__MATERIALS PROVIDED__

○ ○ ○ ○

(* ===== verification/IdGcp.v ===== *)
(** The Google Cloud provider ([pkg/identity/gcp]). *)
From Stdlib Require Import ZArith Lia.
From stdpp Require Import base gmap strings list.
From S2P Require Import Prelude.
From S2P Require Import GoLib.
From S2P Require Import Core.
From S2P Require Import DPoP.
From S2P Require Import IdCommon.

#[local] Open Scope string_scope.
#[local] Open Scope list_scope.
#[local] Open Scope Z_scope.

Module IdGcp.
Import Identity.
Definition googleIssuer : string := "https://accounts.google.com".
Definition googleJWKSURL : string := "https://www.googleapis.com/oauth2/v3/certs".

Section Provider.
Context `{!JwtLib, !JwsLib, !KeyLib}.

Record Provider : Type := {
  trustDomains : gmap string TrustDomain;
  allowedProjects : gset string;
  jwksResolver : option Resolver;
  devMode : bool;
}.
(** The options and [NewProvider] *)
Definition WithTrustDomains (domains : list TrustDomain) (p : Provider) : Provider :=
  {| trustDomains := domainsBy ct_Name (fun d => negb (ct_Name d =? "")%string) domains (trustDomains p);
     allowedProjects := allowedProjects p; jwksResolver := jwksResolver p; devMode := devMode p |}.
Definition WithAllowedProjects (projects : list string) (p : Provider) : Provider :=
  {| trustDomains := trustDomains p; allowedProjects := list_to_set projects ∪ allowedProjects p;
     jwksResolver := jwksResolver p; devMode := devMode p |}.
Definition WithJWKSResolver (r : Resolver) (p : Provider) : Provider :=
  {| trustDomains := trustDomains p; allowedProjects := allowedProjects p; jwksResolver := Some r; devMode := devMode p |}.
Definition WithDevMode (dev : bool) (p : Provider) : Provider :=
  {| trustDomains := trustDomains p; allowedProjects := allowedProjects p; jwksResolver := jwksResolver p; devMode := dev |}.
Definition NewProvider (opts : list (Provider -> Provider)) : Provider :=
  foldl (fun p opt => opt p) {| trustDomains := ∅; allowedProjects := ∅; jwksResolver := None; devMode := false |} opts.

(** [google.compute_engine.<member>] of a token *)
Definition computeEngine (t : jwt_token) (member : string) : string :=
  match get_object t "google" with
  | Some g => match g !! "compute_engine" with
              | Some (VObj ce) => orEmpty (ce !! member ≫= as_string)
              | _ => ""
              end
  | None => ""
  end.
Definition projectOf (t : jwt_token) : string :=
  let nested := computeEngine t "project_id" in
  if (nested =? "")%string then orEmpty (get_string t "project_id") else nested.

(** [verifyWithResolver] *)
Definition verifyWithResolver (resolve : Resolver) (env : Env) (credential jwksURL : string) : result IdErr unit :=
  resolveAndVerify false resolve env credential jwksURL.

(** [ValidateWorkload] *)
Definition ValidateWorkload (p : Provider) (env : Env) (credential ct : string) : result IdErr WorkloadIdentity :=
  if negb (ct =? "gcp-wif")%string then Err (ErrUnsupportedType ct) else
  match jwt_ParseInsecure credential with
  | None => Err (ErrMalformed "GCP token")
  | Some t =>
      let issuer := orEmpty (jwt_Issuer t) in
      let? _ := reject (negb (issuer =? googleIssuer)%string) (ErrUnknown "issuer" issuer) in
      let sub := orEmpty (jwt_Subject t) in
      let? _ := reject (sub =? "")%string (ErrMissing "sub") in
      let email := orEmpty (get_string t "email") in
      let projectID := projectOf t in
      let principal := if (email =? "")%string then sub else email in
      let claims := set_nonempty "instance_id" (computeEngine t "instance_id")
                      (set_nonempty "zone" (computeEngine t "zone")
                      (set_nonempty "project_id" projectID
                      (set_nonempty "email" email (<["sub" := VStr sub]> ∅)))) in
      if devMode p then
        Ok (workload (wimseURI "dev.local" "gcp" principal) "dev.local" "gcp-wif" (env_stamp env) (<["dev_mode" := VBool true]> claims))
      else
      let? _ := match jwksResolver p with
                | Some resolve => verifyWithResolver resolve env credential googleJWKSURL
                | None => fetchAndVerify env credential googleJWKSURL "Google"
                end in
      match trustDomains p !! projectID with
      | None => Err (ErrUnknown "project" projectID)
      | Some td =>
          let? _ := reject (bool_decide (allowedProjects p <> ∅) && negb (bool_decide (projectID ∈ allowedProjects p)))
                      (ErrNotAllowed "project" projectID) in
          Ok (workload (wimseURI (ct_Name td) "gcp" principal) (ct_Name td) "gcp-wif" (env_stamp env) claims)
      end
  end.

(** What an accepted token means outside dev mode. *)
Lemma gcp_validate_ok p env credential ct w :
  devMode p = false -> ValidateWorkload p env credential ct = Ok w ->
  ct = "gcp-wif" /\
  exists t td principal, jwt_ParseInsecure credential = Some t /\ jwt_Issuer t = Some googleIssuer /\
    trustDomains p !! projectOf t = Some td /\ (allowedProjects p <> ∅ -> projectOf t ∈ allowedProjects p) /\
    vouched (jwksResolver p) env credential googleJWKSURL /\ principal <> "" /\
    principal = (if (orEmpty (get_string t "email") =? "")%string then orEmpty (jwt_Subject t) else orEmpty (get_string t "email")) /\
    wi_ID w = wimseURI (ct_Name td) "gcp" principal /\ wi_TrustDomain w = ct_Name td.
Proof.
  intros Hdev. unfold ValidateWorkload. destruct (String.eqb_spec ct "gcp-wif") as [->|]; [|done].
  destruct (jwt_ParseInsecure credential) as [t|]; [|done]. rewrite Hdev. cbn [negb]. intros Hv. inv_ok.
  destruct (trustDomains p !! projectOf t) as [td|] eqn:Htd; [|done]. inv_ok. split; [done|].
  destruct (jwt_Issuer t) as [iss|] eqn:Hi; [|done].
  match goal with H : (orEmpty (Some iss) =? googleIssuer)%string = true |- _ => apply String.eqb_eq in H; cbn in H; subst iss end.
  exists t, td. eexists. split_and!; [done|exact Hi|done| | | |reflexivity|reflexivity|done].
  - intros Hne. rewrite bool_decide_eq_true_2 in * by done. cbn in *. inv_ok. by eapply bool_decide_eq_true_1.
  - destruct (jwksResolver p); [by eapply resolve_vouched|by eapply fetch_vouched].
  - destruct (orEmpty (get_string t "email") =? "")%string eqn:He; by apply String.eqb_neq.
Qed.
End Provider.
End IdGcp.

○ ○ ○ ○

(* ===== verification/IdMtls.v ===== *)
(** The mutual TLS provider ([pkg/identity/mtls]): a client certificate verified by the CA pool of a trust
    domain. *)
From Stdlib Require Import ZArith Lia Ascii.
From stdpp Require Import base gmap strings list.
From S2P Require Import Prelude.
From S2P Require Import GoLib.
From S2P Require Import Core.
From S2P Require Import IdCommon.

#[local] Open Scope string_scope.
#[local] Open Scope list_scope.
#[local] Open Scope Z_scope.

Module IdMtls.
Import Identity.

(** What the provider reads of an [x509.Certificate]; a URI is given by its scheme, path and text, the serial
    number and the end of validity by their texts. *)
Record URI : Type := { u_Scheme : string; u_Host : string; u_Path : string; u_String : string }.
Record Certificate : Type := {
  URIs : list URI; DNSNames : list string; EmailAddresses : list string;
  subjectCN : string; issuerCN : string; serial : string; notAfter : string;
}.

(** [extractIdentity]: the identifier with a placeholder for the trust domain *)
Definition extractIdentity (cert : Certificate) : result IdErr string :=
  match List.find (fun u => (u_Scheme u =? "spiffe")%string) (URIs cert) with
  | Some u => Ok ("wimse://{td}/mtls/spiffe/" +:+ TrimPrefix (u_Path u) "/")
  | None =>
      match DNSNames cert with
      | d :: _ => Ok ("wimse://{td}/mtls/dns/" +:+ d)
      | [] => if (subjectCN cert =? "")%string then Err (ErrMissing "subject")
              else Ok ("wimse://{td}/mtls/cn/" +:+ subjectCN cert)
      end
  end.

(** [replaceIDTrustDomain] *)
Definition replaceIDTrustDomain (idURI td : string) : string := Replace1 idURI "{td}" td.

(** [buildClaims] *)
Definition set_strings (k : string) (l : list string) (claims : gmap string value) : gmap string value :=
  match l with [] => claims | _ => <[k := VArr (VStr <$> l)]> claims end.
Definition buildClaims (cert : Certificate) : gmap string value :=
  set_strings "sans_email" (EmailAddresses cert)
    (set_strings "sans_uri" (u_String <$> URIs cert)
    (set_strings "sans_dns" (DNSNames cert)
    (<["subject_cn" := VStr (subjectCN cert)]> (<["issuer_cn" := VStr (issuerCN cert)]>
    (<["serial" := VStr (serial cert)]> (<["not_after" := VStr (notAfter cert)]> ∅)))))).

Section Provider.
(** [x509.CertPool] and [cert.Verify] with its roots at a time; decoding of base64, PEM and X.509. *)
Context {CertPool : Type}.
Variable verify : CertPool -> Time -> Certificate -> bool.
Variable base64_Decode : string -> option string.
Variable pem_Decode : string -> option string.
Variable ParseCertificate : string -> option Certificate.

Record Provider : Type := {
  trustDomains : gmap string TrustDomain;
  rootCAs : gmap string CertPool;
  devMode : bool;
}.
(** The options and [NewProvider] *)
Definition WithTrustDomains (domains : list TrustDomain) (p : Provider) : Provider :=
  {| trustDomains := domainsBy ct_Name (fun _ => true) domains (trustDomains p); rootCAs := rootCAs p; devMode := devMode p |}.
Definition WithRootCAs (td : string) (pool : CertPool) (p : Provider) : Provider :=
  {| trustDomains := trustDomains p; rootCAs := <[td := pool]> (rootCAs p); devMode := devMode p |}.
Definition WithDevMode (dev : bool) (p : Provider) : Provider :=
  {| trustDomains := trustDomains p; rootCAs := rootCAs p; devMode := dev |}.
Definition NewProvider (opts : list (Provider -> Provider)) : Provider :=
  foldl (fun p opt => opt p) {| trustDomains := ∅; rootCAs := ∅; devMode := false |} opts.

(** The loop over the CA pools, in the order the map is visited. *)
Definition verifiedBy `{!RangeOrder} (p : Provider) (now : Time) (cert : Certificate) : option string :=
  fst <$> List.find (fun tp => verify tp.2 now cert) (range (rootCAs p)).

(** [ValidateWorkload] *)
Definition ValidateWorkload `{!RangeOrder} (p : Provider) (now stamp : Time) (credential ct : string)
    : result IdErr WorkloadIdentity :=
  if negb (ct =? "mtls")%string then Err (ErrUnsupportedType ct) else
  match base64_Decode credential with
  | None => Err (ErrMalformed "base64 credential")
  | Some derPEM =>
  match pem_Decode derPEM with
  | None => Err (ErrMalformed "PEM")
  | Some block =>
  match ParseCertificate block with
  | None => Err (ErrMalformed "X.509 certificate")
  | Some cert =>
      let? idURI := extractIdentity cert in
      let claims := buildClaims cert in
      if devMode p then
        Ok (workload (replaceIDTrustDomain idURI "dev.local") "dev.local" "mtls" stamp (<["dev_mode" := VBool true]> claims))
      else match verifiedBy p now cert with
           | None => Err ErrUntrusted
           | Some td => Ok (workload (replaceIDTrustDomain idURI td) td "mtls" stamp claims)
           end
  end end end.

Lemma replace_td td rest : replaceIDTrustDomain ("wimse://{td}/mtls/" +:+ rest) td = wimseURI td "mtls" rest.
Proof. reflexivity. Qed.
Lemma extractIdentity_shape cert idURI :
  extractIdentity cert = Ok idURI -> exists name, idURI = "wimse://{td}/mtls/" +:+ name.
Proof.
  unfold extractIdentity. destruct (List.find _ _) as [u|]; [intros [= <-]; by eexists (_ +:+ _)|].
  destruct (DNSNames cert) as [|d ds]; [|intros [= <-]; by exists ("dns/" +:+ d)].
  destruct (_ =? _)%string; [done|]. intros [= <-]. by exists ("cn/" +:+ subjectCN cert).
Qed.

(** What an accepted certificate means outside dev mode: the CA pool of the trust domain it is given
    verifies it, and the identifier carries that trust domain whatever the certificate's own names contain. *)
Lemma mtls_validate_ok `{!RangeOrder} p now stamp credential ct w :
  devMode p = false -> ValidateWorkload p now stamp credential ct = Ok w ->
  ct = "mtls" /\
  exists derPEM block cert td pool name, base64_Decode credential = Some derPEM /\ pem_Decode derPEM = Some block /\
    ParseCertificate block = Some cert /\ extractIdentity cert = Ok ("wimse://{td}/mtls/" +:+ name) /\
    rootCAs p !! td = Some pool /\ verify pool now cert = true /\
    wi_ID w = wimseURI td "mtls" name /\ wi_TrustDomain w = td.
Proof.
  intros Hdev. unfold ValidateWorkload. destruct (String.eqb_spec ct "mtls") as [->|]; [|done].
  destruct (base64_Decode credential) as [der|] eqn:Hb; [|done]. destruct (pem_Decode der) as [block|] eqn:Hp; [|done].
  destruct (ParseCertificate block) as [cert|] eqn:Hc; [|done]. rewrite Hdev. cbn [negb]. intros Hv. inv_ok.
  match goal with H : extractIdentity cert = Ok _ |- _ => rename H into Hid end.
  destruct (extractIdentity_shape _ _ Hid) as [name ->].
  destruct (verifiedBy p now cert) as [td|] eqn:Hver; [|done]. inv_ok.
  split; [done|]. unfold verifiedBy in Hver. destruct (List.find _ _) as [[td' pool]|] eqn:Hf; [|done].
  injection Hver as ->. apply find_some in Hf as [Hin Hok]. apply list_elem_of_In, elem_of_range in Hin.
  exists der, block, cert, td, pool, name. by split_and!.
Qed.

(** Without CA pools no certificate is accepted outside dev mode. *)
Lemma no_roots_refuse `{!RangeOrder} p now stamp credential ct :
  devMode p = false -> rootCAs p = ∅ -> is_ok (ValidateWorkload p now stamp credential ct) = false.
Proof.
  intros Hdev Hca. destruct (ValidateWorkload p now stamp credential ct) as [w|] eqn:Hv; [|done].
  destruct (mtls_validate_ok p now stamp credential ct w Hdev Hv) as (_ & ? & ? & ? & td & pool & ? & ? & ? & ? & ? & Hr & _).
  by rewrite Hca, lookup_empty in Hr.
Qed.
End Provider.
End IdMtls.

○ ○ ○ ○

__WHAT IS BEING ASKED__
From the lines above, copy those that contain the word "EmailAddresses".

__EXERCISE RESULT__
  URIs : list URI; DNSNames : list string; EmailAddresses : list string;
  set_strings "sans_email" (EmailAddresses cert)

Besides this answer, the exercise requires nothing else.